Vice-ministro da informação nega participação de espiões nos ataques. Alemanha, EUA e Reino Unido denunciaram invasões realizadas por chineses.
Muitos ataques recentes de piratas de computador chineses a sistemas de informática ocidentais foram cometidos por estudantes de informática e especialistas em internet, não por espiões ou soldados do Exército, afirmou o vice-ministro de Informação da China, citado nesta sexta-feira (19) pela imprensa chinesa.
“Com freqüência foram estudantes universitários que aprenderam avançadas tecnologias de informação e que não tinham atuado com a intenção de causar dano”, disse o vice-ministro Lou Qinjian, citado pelo jornal “South China Morning Post”, de Hong Kong. Ele deu uma entrevista coletiva durante o Congresso do Partido Comunista da China (PCCh).
Em agosto e setembro, Alemanha, Estados Unidos, Reino Unido e Nova Zelândia denunciaram ataques aos sistemas de seus governos por parte de piratas chineses do Exército de Libertação Popular (ELP).
Lou, na ocasião, defendeu seu país dizendo que a China era mais atacada que o Ocidente por piratas cibernéticos. Agora, ele afirmou que “não é justo dizer simplesmente que são cometidos por um país contra outro, quando há apenas ações individuais de hackers”. Segundo o vice-ministro, a China dedica muita atenção à segurança na internet e apóia outros países na luta contra os crimes cibernéticos.

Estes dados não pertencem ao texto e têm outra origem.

(* ===== verification/Click.v ===== *)
(** The Click adapter (src/core/billing/adapters/click.py): form-encoded
    Prepare/Complete callbacks signed with md5, amounts in sums. *)

From stdpp Require Import base strings gmap list pretty.
From Stdlib Require Import ZArith Lia Ascii.
From S2P Require Import Prelude Errors PyLib Calendar Entities Models Events Session SessionFacts.
From S2P Require Import Ports Payme.

Definition CLICK_CURRENCY : string := "UZS".
Definition ACTION_PREPARE : string := "0".
Definition ACTION_COMPLETE : string := "1".
(** [_ACTIONS] *)
Definition CLICK_ACTIONS (code : string) : option CallbackAction :=
  assoc code [(ACTION_PREPARE, ACreate); (ACTION_COMPLETE, AConfirm)].

Definition ERR_SUCCESS : Z := 0.
Definition ERR_SIGN_CHECK_FAILED : Z := -1.
Definition ERR_INCORRECT_AMOUNT : Z := -2.
Definition ERR_ALREADY_PAID : Z := -4.
Definition CLICK_ORDER_NOT_FOUND : Z := -5.
Definition CLICK_TRANSACTION_NOT_FOUND : Z := -6.
Definition ERR_TRANSACTION_CANCELLED : Z := -9.

(** [_ERROR_CODES.get(status, default)] *)
Definition click_error (status : OutcomeStatus) : Z * string :=
  match status with
  | OutInvalidSignature => (ERR_SIGN_CHECK_FAILED, "SIGN CHECK FAILED")
  | OutAmountMismatch => (ERR_INCORRECT_AMOUNT, "Incorrect parameter amount")
  | OutNotFound => (CLICK_ORDER_NOT_FOUND, "Order not found")
  | OutInvalidState => (ERR_ALREADY_PAID, "Already paid")
  | _ => (CLICK_TRANSACTION_NOT_FOUND, "Transaction does not exist")
  end.

(** ** [decimal.Decimal] as far as amounts need it *)

Inductive decimal : Set :=
| DFinite (neg : bool) (coeff exp : Z)       (* coeff * 10^exp *)
| DInf (neg : bool)
| DNaN.

Fixpoint digits_val (acc : Z) (s : string) : option Z :=
  match s with
  | EmptyString => Some acc
  | String c s' => if ch_digit c then digits_val (acc * 10 + (Z.of_N (ch c) - 48))%Z s' else None
  end.

(** Optional sign. *)
Definition take_sign (s : string) : bool * string :=
  match s with
  | String c s' => if bool_decide (c = "-"%char) then (true, s')
                   else if bool_decide (c = "+"%char) then (false, s') else (false, s)
  | EmptyString => (false, s)
  end.

(** Digits with an optional point, at least one digit. *)
Definition mantissa (s : string) : option (Z * Z) :=
  let '(ip, _, fp) := partition "." s in
  if str_empty ip && str_empty fp then None
  else match digits_val 0 ip with
       | None => None
       | Some i => match digits_val i fp with
                   | None => None
                   | Some c => Some (c, - Z.of_nat (String.length fp))%Z
                   end
       end.

(** The exponent: an optional sign and digits. *)
Definition exponent (s : string) : option Z :=
  let '(neg, ds) := take_sign s in
  if str_empty ds then None
  else match digits_val 0 ds with Some e => Some (if neg then - e else e)%Z | None => None end.

Definition drop_underscores (s : string) : string := str_remove "_" 0 s.

(** [Decimal(s)]; [None] is InvalidOperation (ConversionSyntax). *)
Definition parse_decimal (s : string) : option decimal :=
  let '(neg, body) := take_sign (str_lower (drop_underscores (strip s))) in
  if bool_decide (body = "inf") || bool_decide (body = "infinity") then Some (DInf neg)
  else if startswith body "nan" && str_all ch_digit (str_drop 3 body) then Some DNaN
  else if startswith body "snan" && str_all ch_digit (str_drop 4 body) then Some DNaN
  else
    let '(m, has_exp, e) := partition "e" body in
    match mantissa m, (if has_exp then exponent e else Some 0%Z) with
    | Some (c, x), Some y => Some (DFinite neg c (x + y))
    | _, _ => None
    end.

Definition to_sum_amount (money : Money) : res exn string :=
  if negb (bool_decide (m_currency money = CLICK_CURRENCY))
  then provider_error ("Click supports only UZS, got " +:+ m_currency money)
  else Ok (pretty (m_amount money)).

(** Comparing a NaN raises InvalidOperation; [int] of an infinity raises
    OverflowError. *)
Definition minor_units_from_sum (value : string) : res exn Z :=
  match parse_decimal value with
  | None => provider_error "invalid Click amount"
  | Some DNaN => Raise EDecimal
  | Some (DInf neg) =>
      if neg then provider_error "non-integral Click amount for UZS" else Raise EOverflow
  | Some (DFinite neg c e) =>
      if (neg && (0 <? c)%Z) || ((e <? 0)%Z && negb (c mod 10 ^ (- e) =? 0)%Z)
      then provider_error "non-integral Click amount for UZS"
      else Ok (if (e <? 0)%Z then c / 10 ^ (- e) else c * 10 ^ e)%Z
  end.

(** [_int_or_none]; [str(None)] is not a number. *)
Definition int_or_none (value : option string) : option Z :=
  match value with Some v => py_int 10 v | None => None end.

(** ** ClickProvider *)

Record ClickConfig : Set := mkClick {
  ck_service_id : string; ck_merchant_id : string; ck_secret_key : string }.

Definition click_code : string := "click".
Definition click_checkout_base_url : string := "https://my.click.uz/services/pay".

(** [ClickProvider.__init__] *)
Definition new_click (service_id merchant_id secret_key : string) : res exn ClickConfig :=
  if str_empty service_id || str_empty merchant_id || str_empty secret_key
  then provider_error "Click adapter requires service_id, merchant_id and secret_key"
  else Ok (mkClick service_id merchant_id secret_key).

Definition click_create_checkout (cfg : ClickConfig) (payment : PaymentDTO)
    (return_url : option string) : SM CheckoutDTO :=
  amount <- lift_res (to_sum_amount (pd_amount payment)) ;;
  let query := [("service_id", ck_service_id cfg); ("merchant_id", ck_merchant_id cfg);
                ("amount", amount); ("transaction_param", uuid_str (pd_id payment))] in
  let query := match return_url with
               | Some url => if str_empty url then query else query ++ [("return_url", url)]
               | None => query
               end in
  ret (mkCheckoutDTO (pd_id payment) click_code
         (click_checkout_base_url +:+ "?" +:+ urlencode query) None).

Definition field (form : list (string * string)) (k : string) : string := default "" (assoc k form).

(** [_sign] *)
Definition click_sign (en : Env) (cfg : ClickConfig) (form : list (string * string))
    (action_code : string) : string :=
  let parts := [field form "click_trans_id"; field form "service_id"; ck_secret_key cfg;
                field form "merchant_trans_id"] in
  let parts := if bool_decide (action_code = ACTION_COMPLETE)
               then parts ++ [field form "merchant_prepare_id"] else parts in
  md5_hex en (join "" (parts ++ [field form "amount"; action_code; field form "sign_time"])).

(** [_sign_ok] *)
Definition click_sign_ok (cfg : ClickConfig) (form : list (string * string)) (action_code : string)
    : SM bool :=
  en <- gets env ;;
  match compare_digest (field form "sign_string") (click_sign en cfg form action_code) with
  | Some b => ret b
  | None => raise EType
  end.

Definition click_parse_webhook (cfg : ClickConfig) (raw : RawWebhook) : SM ProviderCallback :=
  let form := rw_form raw in
  match assoc "action" form, assoc "click_trans_id" form with
  | Some action_code, Some txn =>
      match CLICK_ACTIONS action_code with
      | None => verification_error "click: unsupported action"
      | Some action =>
          amount <- lift_res
            match minor_units_from_sum (default "0" (assoc "amount" form)) with
            | Ok z => Ok (mkMoney z CLICK_CURRENCY)
            | Raise (EDomain PaymentProviderError _) => Ok (mkMoney 0 CLICK_CURRENCY)
            | Raise e => Raise e
            end ;;
          let failed := match int_or_none (assoc "error" form) with
                        | Some z => if bool_decide (action = AConfirm) && (z <? 0)%Z
                                    then Some z else None
                        | None => None
                        end in
          let '(action, amount, reason) :=
            match failed with
            | Some z => (ACancel, None, Some (pretty z))
            | None => (action, Some amount, None)
            end in
          ok <- click_sign_ok cfg form action_code ;;
          ret (mkCallback click_code (Some txn) action (field form "merchant_trans_id") amount
                 ((fun '(k, v) => (k, JStr v)) <$> form) ok reason)
      end
  | _, _ => verification_error "click: not a SHOP-API callback"
  end.

Definition click_build_webhook_response (outcome : CallbackOutcome) : SM WebhookResponse :=
  let raw := match oc_callback outcome with Some cb => cb_raw cb | None => [] end in
  let echoed := get_or_null "merchant_prepare_id" raw in
  let prepare_id := if truthy echoed then Some echoed
                    else (fun p => JStr (uuid_str (pd_id p))) <$> oc_payment outcome in
  let canceled := match oc_callback outcome with
                  | Some cb => bool_decide (cb_action cb = ACancel)
                  | None => false
                  end in
  let '(code, note) :=
    if decided_ok (oc_status outcome) && canceled
    then (ERR_TRANSACTION_CANCELLED, "Transaction cancelled")
    else if decided_ok (oc_status outcome) then (ERR_SUCCESS, "Success")
    else click_error (oc_status outcome) in
  ret (mkResponse 200
    ([("click_trans_id", get_or_null "click_trans_id" raw);
      ("merchant_trans_id", get_or_null "merchant_trans_id" raw)]
     ++ match prepare_id with Some v => [("merchant_prepare_id", v)] | None => [] end
     ++ [("error", JInt code); ("error_note", JStr note)])).

Definition click_provider (cfg : ClickConfig) : PaymentProvider :=
  mkProvider click_code (click_create_checkout cfg) (click_parse_webhook cfg)
    click_build_webhook_response.

(** ** The adapter keeps the port's laws *)

Lemma quiet_click_sign cfg form a : steps quiet (click_sign_ok cfg form a).
Proof. unfold click_sign_ok. steps_walk. Qed.

#[export] Instance click_laws cfg : ProviderLaws (click_provider cfg).
Proof.
  split; simpl.
  - intros pay url s c s' H. unfold click_create_checkout in H.
    apply bind_inv_Ok in H as (z & s1 & _ & H). unfold ret in H. by simplify_eq.
  - intros. unfold click_create_checkout. steps_walk.
  - intros raw s cb s' H. unfold click_parse_webhook, verification_error in H.
    destruct (assoc "action" _) as [code|]; [|done].
    destruct (assoc "click_trans_id" _) as [txn|]; [|done].
    destruct (CLICK_ACTIONS code) as [a|]; [|done].
    apply bind_inv_Ok in H as (am & s1 & _ & H).
    destruct (match int_or_none _ with Some _ => _ | None => _ end);
      apply bind_inv_Ok in H as (ok & s2 & _ & H); unfold ret in H; by simplify_eq.
  - intros. pose proof quiet_click_sign. unfold click_parse_webhook, verification_error.
    steps_walk.
  - intros. unfold click_build_webhook_response. steps_walk.
Qed.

Lou defendeu também na entrevista coletiva a polêmica censura que o governo chinês exerce sobre a internet. “A tecnologia da informação deve servir ao desenvolvimento do país. A informação prejudicial ao Estado precisa ser limitada”, justificou o vice-ministro.
A China, um dos países com maior censura da rede, é ao mesmo tempo a segunda maior comunidade de internautas do mundo, com mais de 170 milhões de pessoas conectadas.